ON JUNE 29, Lakshmi Mathur, a Bangalore-based writer (name changed) was awakened by her mother, a senior government official, calling her, “Are you not excited? Isn’t this your day?” A startled Lakshmi realised that her mother was referring to the Queer Pride marches being organised across the country that day. In the five years since Lakshmi came out to her parents, her relationship with them has been very affectionate but strained. When Lakshmi moved in with her girlfriend, her mother chose to behave as if the couple were just friends. But now her mother was calling to tell her about pride marches. Had she missed a sea change in her parents’ feelings about her sexual choices? Lakshmi walked with hundreds that day in Bangalore. Lesbian, Gay, Bisexual, Transgender, Hijra, Kothi, Queer. LGBTHKQ, the alphabet soup of sexuality identities, all out on the street, singing and dancing on a cloudy evening. “I felt like a kid in a candy shop. I was just happy.” Later, she called her mother and told her that she’d ducked out of a TV interview. Her relieved mother admitted that her morning call had been a mixture of acceptance and trepidation.
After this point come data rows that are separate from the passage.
(** * gofums: the word emitter of [main.go]

    [main.go] starts one goroutine, [emit], that offers the words
    "feed", "the", "monkey" in a cycle on the unbuffered channel
    [wordChannel], and selects between that send and a receive on the
    unbuffered channel [doneChannel].  [main] receives and prints 101
    words, sends [true] on [doneChannel] and returns.

    The two goroutines are embedded as two small program-counter machines;
    the program is their composition under Go's rules for unbuffered
    channels (a send and a receive meet in one step), for closed channels
    (receive yields the zero value, send and a second close panic), for
    [select] (any ready case may be taken) and for the end of the program
    (when [main] returns the process exits, whatever [emit] is doing).

    After the program of [main.go] come the programs and functions that
    [notes.md] gives in Go: the same program with an acknowledgement on
    [doneChannel], [getID], [SummableSlice.sum], [shuffle] and
    [WeightedShuffle], and package [poem] with [LoadPoem]. *)

From Stdlib Require Import ZArith Ascii String List Bool Lia Wf_nat Permutation FinFun.
Import ListNotations.
Local Open Scope Z_scope.

(** ** Values *)

(** Go's [int] on a 64-bit platform: [i++] wraps around. *)
Definition wrap_int (z : Z) : Z := (z + 2 ^ 63) mod 2 ^ 64 - 2 ^ 63.

(** [words := []string{"feed", "the", "monkey"}] *)
Definition words : list string := ["feed"; "the"; "monkey"]%string.

(** [len(words)] *)
Definition len (l : list string) : Z := Z.of_nat (List.length l).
On 28 June 1969, police had raided Stonewall Inn, a small bar in New York, which gay men and lesbians frequented. The violent clashes of that night served as a catalyst for today’s strong queer movement. Ever since Stonewall the last week of June has been marked by celebrations of gender and sexual diversity. Pride marches in some cities are redletter events on the international social calendar, with people looking forward to bigger and wilder turnouts each year from particularly colourful groups such as San Francisco’s Dykes on Bikes — a spectacular contingent of leatherwearing lesbians on outsized motorcycles. This May, Sao Paulo, had its biggest pride march ever, with over three million people participating in the kind of carnivalesque event that Brazil has patented. And June 29, 2008 looks set to be marked as a historical occasion for the queer movement in India.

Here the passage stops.